The Journal was able to see it on December 14, at the Académie Saint-Louis, in Quebec.
The foundation's flagship workshop has existed for more than 20 years, but today it takes on special significance. When it comes to addressing the issue of suicidal thoughts, the silence grows heavier.
"More distress than before"
“The impact is real because young people come to see us after the workshops and we give them the resources. I think there are fewer taboos. Young people are more aware of the phenomenon, but the figures show that the situation has deteriorated. There is more distress than before,” says host Juliane Sickini.
His co-worker agrees. “There has been mental illness in my family and it affects me. In our statistics, we observed after COVID that one in two young people showed symptoms, ”adds Séraphin Bassas.
Together, the duo gives the workshop up to 15 times a week. They want to play down, without being alarmist.
For Thomas Lebel, who has stayed in 18 host families, it is essential to break the taboo. “It was the first time I shared my story at the Mayor's Ball. For me, talking about mental health has been taboo for a long time. It's making yourself vulnerable in the eyes of people and it takes a lot of pride. This class says it's healthy to talk about it," the 19-year-old explained.
At the end of the period, emotions sometimes come to the surface. " Yes. I recognized myself,” mentioned a teenage girl interviewed before turning her head, unable to continue the discussion.

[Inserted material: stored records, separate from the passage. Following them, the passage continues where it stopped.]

(** * Patient-Builder: the prompt publisher of [Ex.py]

    A shallow embedding of the text segmenter ([_split_into_segments]), the
    message builder ([_parse_markdown_segments] and the first half of
    [publish_prompt_in_folder]), the fallback delivery protocol (the second
    half of [publish_prompt_in_folder]) and the folder resolver
    ([list_children], [create_folder], [_extract_folder_id_from_response],
    [ensure_patient_folder]).

    Python [str] values are sequences of Unicode code points; they are
    modelled as lists of code points.  The HTTP service is an external
    collaborator: it is a function from the requests made so far and the
    current request to an outcome.  Console output ([print]) has no
    influence on any result and is left out. *)

From Stdlib Require Import String Ascii NArith ZArith Bool Arith Lia List.
Import ListNotations.

(** ** Python strings *)

Definition char := N.
Definition pystr := list char.

(** A string literal, as a sequence of code points. *)
Definition py (s : string) : pystr := map N_of_ascii (list_ascii_of_string s).

Definition NL : char := 10%N.
Definition DASH : char := 45%N.
Definition HASH : char := 35%N.

Fixpoint str_eqb (a b : pystr) : bool :=
  match a, b with
  | [], [] => true
  | x :: a', y :: b' => N.eqb x y && str_eqb a' b'
  | _, _ => false
  end.

(** [str.isspace] on one code point, which is also the class [\s] of [re]
    on [str] patterns: the white space code points of the Unicode data
    base. *)
Definition isspace (c : char) : bool :=
  ((9 <=? c) && (c <=? 13) || (28 <=? c) && (c <=? 32)
   || (c =? 133) || (c =? 160) || (c =? 5760)
   || (8192 <=? c) && (c <=? 8202)
   || (c =? 8232) || (c =? 8233) || (c =? 8239) || (c =? 8287)
   || (c =? 12288))%N.
Arguments isspace : simpl never.

Fixpoint lstrip (s : pystr) : pystr :=
  match s with
  | c :: s' => if isspace c then lstrip s' else s
  | [] => []
  end.

Definition rstrip (s : pystr) : pystr := rev (lstrip (rev s)).

(** [s.strip()] *)
Definition strip (s : pystr) : pystr := rstrip (lstrip s).

(** Truth value of a string: [if s] holds of the non-empty ones. *)
Definition truthy_str (s : pystr) : bool :=
  match s with [] => false | _ => true end.

(** [sep.join(parts)] *)
Fixpoint join (sep : pystr) (parts : list pystr) : pystr :=
  match parts with
  | [] => []
  | [p] => p
  | p :: rest => p ++ sep ++ join sep rest
  end.

Fixpoint is_prefix (p s : pystr) : bool :=
  match p, s with
  | [], _ => true
  | x :: p', y :: s' => N.eqb x y && is_prefix p' s'
  | _ :: _, [] => false
  end.

(** [text.split(sep)] for a non-empty [sep]: the pieces between the
    occurrences of [sep], found from left to right without overlap.  [cur]
    is the piece being read, reversed; [skip] counts the characters of an
    occurrence of [sep] that are still to be passed over. *)
Fixpoint str_split_go (sep t cur : pystr) (skip : nat) : list pystr :=
  match t with
  | [] => [rev cur]
  | c :: t' =>
      match skip with
      | S k => str_split_go sep t' cur k
      | O =>
          if is_prefix sep t
          then rev cur :: str_split_go sep t' [] (length sep - 1)
          else str_split_go sep t' (c :: cur) 0
      end
  end.

Definition str_split (sep t : pystr) : list pystr := str_split_go sep t [] 0.

(** [s.replace(old, new)] for a non-empty [old]. *)
Definition str_replace (old new s : pystr) : pystr :=
  join new (str_split old s).

(** The slices [s[:n]] and [s[n:]] for [0 <= n]. *)
Definition slice_to (n : nat) (s : pystr) : pystr := firstn n s.
Definition slice_from (n : nat) (s : pystr) : pystr := skipn n s.

(** ** Regular expressions

    The fragment of [re] that the two patterns of [Ex.py] use, with the
    backtracking semantics of the library: alternatives are tried from left
    to right, a greedy star tries the longest repetition first and a lazy
    one the shortest first. *)

Module Regex.

Inductive regex : Type :=
| Eps                              (* the empty pattern *)
| Chr (c : char)                   (* a literal character *)
| Seq (r1 r2 : regex)              (* r1 r2 *)
| Alt (r1 r2 : regex)              (* r1|r2 *)
| Star (p : char -> bool)          (* c* for a one-character class, greedy *)
| Lazy (p : char -> bool)          (* c*? for a one-character class *)
| Group (n : nat) (r : regex)      (* capturing group number n *)
| Ahead (r : regex)                (* (?=r) *)
| Bol                              (* ^ under re.MULTILINE *)
| EndZ.                            (* \Z *)

(** A position in the subject: the characters before it (nearest first),
    the characters after it, and the groups captured so far. *)
Record mstate : Type := MState {
  before : pystr;
  after : pystr;
  caps : list (nat * pystr)
}.

(** The text between an earlier position and a later one. *)
Definition consumed (s0 s1 : mstate) : pystr :=
  rev (firstn (length (before s1) - length (before s0)) (before s1)).

Fixpoint star_greedy (p : char -> bool) (k : mstate -> option mstate)
    (cs : list (nat * pystr)) (b a : pystr) {struct a} : option mstate :=
  match a with
  | c :: a' =>
      if p c then
        match star_greedy p k cs (c :: b) a' with
        | Some r => Some r
        | None => k (MState b a cs)
        end
      else k (MState b a cs)
  | [] => k (MState b [] cs)
  end.

Fixpoint star_lazy (p : char -> bool) (k : mstate -> option mstate)
    (cs : list (nat * pystr)) (b a : pystr) {struct a} : option mstate :=
  match k (MState b a cs) with
  | Some r => Some r
  | None =>
      match a with
      | c :: a' => if p c then star_lazy p k cs (c :: b) a' else None
      | [] => None
      end
  end.

(** [rmatch r s k]: match [r] at position [s], then continue with [k]; the
    first way to succeed, in the order of the backtracking matcher. *)
Fixpoint rmatch (r : regex) (s : mstate) (k : mstate -> option mstate)
    {struct r} : option mstate :=
  match r with
  | Eps => k s
  | Chr c =>
      match after s with
      | x :: a' =>
          if N.eqb x c then k (MState (x :: before s) a' (caps s)) else None
      | [] => None
      end
  | Seq r1 r2 => rmatch r1 s (fun s' => rmatch r2 s' k)
  | Alt r1 r2 =>
      match rmatch r1 s k with
      | Some res => Some res
      | None => rmatch r2 s k
      end
  | Star p => star_greedy p k (caps s) (before s) (after s)
  | Lazy p => star_lazy p k (caps s) (before s) (after s)
  | Group n r1 =>
      rmatch r1 s
        (fun s' =>
           k (MState (before s') (after s') ((n, consumed s s') :: caps s')))
  | Ahead r1 =>
      match rmatch r1 s Some with
      | Some s' => k (MState (before s) (after s) (caps s'))
      | None => None
      end
  | Bol =>
      match before s with
      | [] => k s
      | x :: _ => if N.eqb x NL then k s else None
      end
  | EndZ =>
      match after s with
      | [] => k s
      | _ :: _ => None
      end
  end.

(** The match of [r] that starts at the position [(b, a)], if any. *)
Definition match_at (r : regex) (b a : pystr) : option mstate :=
  rmatch r (MState b a []) Some.

(** The text of group [n] of a match, the empty string when the group took
    no part in it (as [re.findall] reports it). *)
Fixpoint group (n : nat) (cs : list (nat * pystr)) : pystr :=
  match cs with
  | [] => []
  | (m, v) :: cs' => if Nat.eqb m n then v else group n cs'
  end.

(** The successive matches of [r] in the subject, as [re.finditer] finds
    them: the leftmost match from the current position, then on from its
    end.  [skip] counts the characters of the last match that are still to
    be passed over.  Both patterns of the program start with a literal
    character, so a match is never empty. *)
Fixpoint scan (r : regex) (b a : pystr) (skip : nat) {struct a}
    : list (mstate * mstate) :=
  match skip with
  | S k =>
      match a with
      | [] => []
      | c :: a' => scan r (c :: b) a' k
      end
  | O =>
      match match_at r b a with
      | Some s' =>
          (MState b a [], s') ::
          match a with
          | [] => []
          | c :: a' => scan r (c :: b) a' (length a - length (after s') - 1)
          end
      | None =>
          match a with
          | [] => []
          | c :: a' => scan r (c :: b) a' 0
          end
      end
  end.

Obviously, the effects of the pandemic on young people are very present.
“Especially since it is difficult to get psychological help for young people. I feel like it's going to take a while for things to stabilize unfortunately,” says Isabelle Denis, professor at the School of Psychology at Laval University and clinical psychologist with children and adolescents.
According to her, young people have turned to social media and screens more than usual, which has probably contributed a lot to symptoms of anxiety and depression in young people, but also to symptoms of eating disorders.

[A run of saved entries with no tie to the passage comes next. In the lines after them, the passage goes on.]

(** ** Manual placement, from the clicks *)

(** X22: the manual placement flow, for a row whose identifier cell is a
    string.  Without a GeoJSON collection, clicking the row hands its
    identifier to the page.  When the identifier is not empty, a following
    click on the map puts the clicked coordinates on that row (and on every
    row with the same identifier), leaving columns, identifier column and
    selection as they are; when it is the empty string, the map click changes
    nothing.  With a GeoJSON collection loaded, a row click selects nothing
    and a map click changes nothing, whatever was selected before. *)
Theorem manual_placement_flow
    (st : IndexState) (key id : string) (i : nat) (row : Monopile) (lat lng : float) :
  nonEmpty (idColumnKey (tableData st)) = Some key →
  rows (tableData st) !! i = Some row →
  prop row key = JStr id →
  (geoJsonData st = None →
     handleRowClick (idColumnKey (tableData st)) (present (geoJsonData st)) row
       = Some (JStr id)
     ∧ (id ≠ "" →
        let st' := mapClickListener (handleMonopileSelect st id) lat lng in
        rows (tableData st')
          = updateMonopileCoordinates (rows (tableData st)) key id lat lng
        ∧ rows (tableData st') !! i = Some (with_coordinates (JNum lat) (JNum lng) row)
        ∧ columns (tableData st') = columns (tableData st)
        ∧ idColumnKey (tableData st') = idColumnKey (tableData st)
        ∧ selectedMonopileId st' = Some id)
     ∧ (id = "" →
        mapClickListener (handleMonopileSelect st id) lat lng
        = handleMonopileSelect st id))
  ∧ (∀ geojson selected, geoJsonData st = Some geojson →
       handleRowClick (idColumnKey (tableData st)) (present (geoJsonData st)) row = None
       ∧ mapClickListener (handleMonopileSelect st selected) lat lng
         = handleMonopileSelect st selected).
Proof.
  intros Hkey Hrow Hid. split.
  - intros Hgeo. split; [| split].
    + unfold handleRowClick. by rewrite Hkey, Hgeo, Hid.
    + intros Hne.
      assert (Hsel : nonEmpty (Some id) = Some id).
      { unfold nonEmpty. by rewrite bool_decide_eq_false_2. }
      unfold mapClickListener, handleMonopileSelect, handleMapClick.
      cbn [geoJsonData selectedMonopileId tableData]. rewrite Hgeo, Hsel, Hkey.
      cbn [present orb negb setTableData setRows tableData rows columns idColumnKey
           selectedMonopileId].
      split; [done |]. split; [| done].
      unfold updateMonopileCoordinates. rewrite lookup_List_map, Hrow. simpl.
      by rewrite (proj2 (strict_eq_JStr _ _) Hid).
    + intros ->. unfold mapClickListener, handleMonopileSelect.
      cbn [geoJsonData selectedMonopileId]. by rewrite Hgeo.
  - intros geojson selected Hgeo. split.
    + unfold handleRowClick. by rewrite Hkey, Hgeo.
    + unfold mapClickListener, handleMonopileSelect.
      cbn [geoJsonData]. by rewrite Hgeo.
Qed.

Lemma manual_placement_flow_witness :
  (geoJsonData manualState = None →
     handleRowClick (idColumnKey (tableData manualState))
       (present (geoJsonData manualState)) rowA2 = Some (JStr "A2")
     ∧ ("A2" ≠ "" →
        let st' := mapClickListener (handleMonopileSelect manualState "A2") 53 5 in
        rows (tableData st')
          = updateMonopileCoordinates (rows (tableData manualState)) "id" "A2" 53 5
        ∧ rows (tableData st') !! 1%nat = Some (with_coordinates (JNum 53) (JNum 5) rowA2)
        ∧ columns (tableData st') = columns (tableData manualState)
        ∧ idColumnKey (tableData st') = idColumnKey (tableData manualState)
        ∧ selectedMonopileId st' = Some "A2")
     ∧ ("A2" = "" →
        mapClickListener (handleMonopileSelect manualState "A2") 53 5
        = handleMonopileSelect manualState "A2"))
  ∧ (∀ geojson selected, geoJsonData manualState = Some geojson →
       handleRowClick (idColumnKey (tableData manualState))
         (present (geoJsonData manualState)) rowA2 = None
       ∧ mapClickListener (handleMonopileSelect manualState selected) 53 5
         = handleMonopileSelect manualState selected).
Proof.
  apply (manual_placement_flow manualState "id" "A2" 1 rowA2 53 5); done.
Defined.

(** ** Uploads *)

Lemma recognized_default (ext : option string) :
  default "" ext ∈ ["csv"; "xlsx"; "xls"] ↔ ext ∈ [Some "csv"; Some "xlsx"; Some "xls"].
Proof.
  rewrite !elem_of_cons, !elem_of_nil.
  destruct ext as [e |]; simpl; split; intros [H | [H | [H | []]]];
    first [ discriminate | (left; congruence) | (right; left; congruence)
          | (right; right; left; congruence) ].
Qed.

“It has been documented,” Ms. Denis adds. The lack of social contact and physical activity is not to be overlooked either.
The number of young people suffering from anxiety has been increasing in Quebec for 15 years and drug prescriptions are on the rise.
The wait to see a professional can also take several months.
►5 to 10% of young people will suffer from depression during adolescence.
►50% of mental illnesses begin before the age of 14 and 75% before the age of 24.